Başbakan Erdoğan, TESKOMB ve TESK tarafından düzenlenen iftar yemeğine katıldı. Erdoğan'a, Sanayi ve Ticaret Bakanı Nihat Ergün, Devlet Bakanı Ali Babacan ve AK Parti Genel Başkan Yardımcısı Salih Kapusuz eşlik etti.

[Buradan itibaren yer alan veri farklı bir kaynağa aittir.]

(** ** The document and its commit *)

Record queueDisk := mkDisk { qd_doc : option (Z * list storedRecord); qd_log : list queuedAuthEvent }.
Record queuedAuthStore := mkQStore { qs_attached : bool; qs_revision : Z; qs_records : queueRecords }.

Inductive commitFault := NoFault | Refused (msg : string) | CommittedUnseen (msg : string).

(** How one update meets the world: Go's range order, whether JSON and the event keys
    can be made, and the commit. *)
Record updateEnv := mkUpdateEnv { ue_order : list string; ue_encodes : bool; ue_fault : commitFault }.

(** CompareAndSwapStateDocumentWithEvents on the queue's document. *)
Definition casDocument (disk : queueDisk) (expected : Z) (doc : list storedRecord) (events : list queuedAuthEvent)
    (fault : commitFault) : queueDisk * result string Z :=
  let swapped := mkDisk (Some (expected + 1, doc)) (qd_log disk ++ events) in
  let holds :=
    match qd_doc disk with
    | None => expected =? 0
    | Some (revision, _) => negb (expected =? 0) && (revision =? expected)
    end in
  match fault with
  | Refused msg => (disk, Err msg)
  | _ =>
      if negb holds then (disk, Err "revision conflict")
      else match fault with CommittedUnseen msg => (swapped, Err msg) | _ => (swapped, Ok (expected + 1)) end
  end.

(** compareQueuedRecords is not positive. *)
Definition queuedLE (a b : queuedAuthRecord) : bool :=
  if qa_CreatedAt a =? qa_CreatedAt b then String.leb (qt_QueueID (qa_Terms a)) (qt_QueueID (qa_Terms b))
  else qa_CreatedAt a <? qa_CreatedAt b.

Definition records_list (m : queueRecords) : list queuedAuthRecord := stable_sort queuedLE (map_to_list m).*2.

(** What JSON keeps of a record: [problem] is unexported. *)
Definition persisted (r : queuedAuthRecord) : storedRecord := mkStored true (r <| qa_problem := "" |>).

Definition outlived (now : time) (r : queuedAuthRecord) : bool :=
  final r && negb (IsZero (qa_ResolvedAt r)) && (queuedRetention <? Sub now (qa_ResolvedAt r)).

Definition stampEvent (now : time) (ev : queuedAuthEvent) : queuedAuthEvent := if IsZero (qe_At ev) then ev <| qe_At := now |> else ev.

Definition notAttached : string := "queued authorisation store is not attached".

Definition update {A} (env : updateEnv) (now : time)
    (mutate : queueRecords -> list string -> queueRecords * list queuedAuthEvent * A)
    (sd : queuedAuthStore * queueDisk) : (queuedAuthStore * queueDisk) * result string A :=
  let '(s, disk) := sd in
  if negb (qs_attached s) then (sd, Err notAttached)
  else
    let '(working, events, a) := mutate (qs_records s) (ue_order env) in
    match events with
    | [] => (sd, Ok a)
    | _ =>
        let kept := filter (fun kv => outlived now kv.2 = false) working in
        if negb (ue_encodes env) then (sd, Err "json: unsupported value")
        else
          match casDocument disk (qs_revision s) (map persisted (records_list kept)) (map (stampEvent now) events) (ue_fault env) with
          | (disk, Err msg) => ((s, disk), Err (say ["persist queued authorisation state: "; msg]))
          | (disk, Ok revision) => ((mkQStore true revision kept, disk), Ok a)
          end
    end.

Section Store.
Context (termsDigest : QueuedAuthTerms -> option string) (sha256 : string -> string).

Definition loadable (r : queuedAuthRecord) : bool :=
  (TrimSpace (qt_QueueID (qa_Terms r)) <>s "") && (TrimSpace (qt_Key (qa_Terms r)) <>s "").

(** bindCore: the records of the stored document, by queue ID. *)
Definition bindCore (disk : queueDisk) : result string queuedAuthStore :=
  match qd_doc disk with
  | None => Ok (mkQStore true 0 ∅)
  | Some (revision, raws) =>
      let records := map (decodeQueuedRecord termsDigest) raws in
      if forallb loadable records
      then Ok (mkQStore true revision (fold_left (fun m r => <[qt_QueueID (qa_Terms r) := r]> m) records ∅))
      else Err "queued authorisation state is malformed"
  end.

Definition attached (s : queuedAuthStore) : bool := qs_attached s.
Definition list_ (s : queuedAuthStore) : list queuedAuthRecord := records_list (qs_records s).
Definition get (s : queuedAuthStore) (id : string) : option queuedAuthRecord := qs_records s !! id.

(** ** Loops over the records

    Each turn of a range loop edits the record it visits and may journal events and
    collect results. *)
Fixpoint rangeRecords {O} (edit : queuedAuthRecord -> queuedAuthRecord * list queuedAuthEvent * list O) (order : list string)
    (m : queueRecords) : queueRecords * list queuedAuthEvent * list O :=
  match order with
  | [] => (m, [], [])
  | id :: rest =>
      match m !! id with
      | None => rangeRecords edit rest m
      | Some r =>
          let '(r', evs, outs) := edit r in
          let '(m', evs', outs') := rangeRecords edit rest (<[id := r']> m) in
          (m', evs ++ evs', outs ++ outs')
      end
  end.

(** A turn that leaves its record alone, or moves it. *)
Definition skip {O} (r : queuedAuthRecord) : queuedAuthRecord * list queuedAuthEvent * list O := (r, [], []).
Definition moved {O} (p : queuedAuthRecord * queuedAuthEvent) (outs : list O) : queuedAuthRecord * list queuedAuthEvent * list O :=
  (p.1, [p.2], outs).

(** [r.f(...)] whose event is then completed by [g]. *)
Definition tagged (p : queuedAuthRecord * queuedAuthEvent) (g : queuedAuthEvent -> queuedAuthEvent) : queuedAuthRecord * queuedAuthEvent :=
  (p.1, g p.2).

(** ** Prepare *)

Definition sameIntent (side : string) (sc : brokerStateScope) (other : queuedAuthRecord) : bool :=
  (qa_ContractSide other =s side) && sameBrokerScope (scope other) sc.

Definition preparedBlocker (code message : string) : list TradingBlocker := [mkBlocker code message ""].

Definition queuedIntentExistsCode : string := "queued_intent_exists".
Definition queuedIntentExistsBlocker (key : string) : list TradingBlocker :=
  [mkBlocker queuedIntentExistsCode (say ["an armed queued authorisation ("; key; ") already covers this contract and side"])
     "Cancel the queued authorisation first to queue a different one."].
Definition queuedOrderWorkingBlocker (key : string) : list TradingBlocker :=
  [mkBlocker "queued_order_working" (say ["a queued order ("; key; ") for this contract and side is working at the broker"])
     "Wait until it fills or ends, or cancel it at the broker first."].

(** The refusal a record of the same intent raises. *)
Definition occupantBlocker (other : queuedAuthRecord) : option (list TradingBlocker) :=
  if liveIntent other then Some (queuedIntentExistsBlocker (qt_Key (qa_Terms other)))
  else if qa_State other =s QueuedAuthSent then Some (queuedOrderWorkingBlocker (qt_Key (qa_Terms other)))
  else None.

(** The loop of QueuePrepare's update: the first occupant it meets refuses, an unarmed
    preparation is superseded. *)
Fixpoint supersedeOthers (side : string) (sc : brokerStateScope) (now : time) (order : list string) (m : queueRecords)
    : queueRecords * list queuedAuthEvent * list TradingBlocker :=
  match order with
  | [] => (m, [], [])
  | id :: rest =>
      match m !! id with
      | None => supersedeOthers side sc now rest m
      | Some other =>
          if negb (sameIntent side sc other) then supersedeOthers side sc now rest m
          else match occupantBlocker other with
               | Some blockers => (m, [], blockers)
               | None =>
                   if qa_State other =s QueuedAuthPrepared then
                     let '(other, ev) := resolve other queuedEventCancelled QueuedAuthCancelled queuedReasonSuperseded
                       "a newer queue preparation for this contract replaced it before it was armed" now in
                     let '(m, evs, refused) := supersedeOthers side sc now rest (<[id := other]> m) in
                     (m, ev :: evs, refused)
                   else supersedeOthers side sc now rest m
               end
      end
  end.

(** QueuePrepare's update of a new record under its minted ID. *)
Definition prepareMutate (rec : queuedAuthRecord) (sc : brokerStateScope) (now : time) (m : queueRecords) (order : list string)
    : queueRecords * list queuedAuthEvent * (list TradingBlocker * queuedAuthRecord) :=
  let '(m', evs, refused) := supersedeOthers (qa_ContractSide rec) sc now order m in
  match refused with
  | _ :: _ => (m', [], (refused, rec))
  | [] =>
      let '(rec, ev) := transition rec queuedEventPrepared QueuedAuthPrepared now in
      (<[qt_QueueID (qa_Terms rec) := rec]> m', evs ++ [ev], ([], rec))
  end.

"PARANIN AYARINI BOZDULAR"

Erdoğan, burada yaptığı konuşmada, Türkiye'de esnaf kesiminin dünyanın hiçbir ülkesinde eşi benzeri olmayan köklü bir tarihe, zengin kültüre sahip olduğunu söyledi. Milletçe esnafla, sanatçısıyla milletin gurur duyduğunu belirten Erdoğan, Türkçe'nin en eski eserlerinden biri olan Kutad-gu Bilig'den bazı örnekler verdi.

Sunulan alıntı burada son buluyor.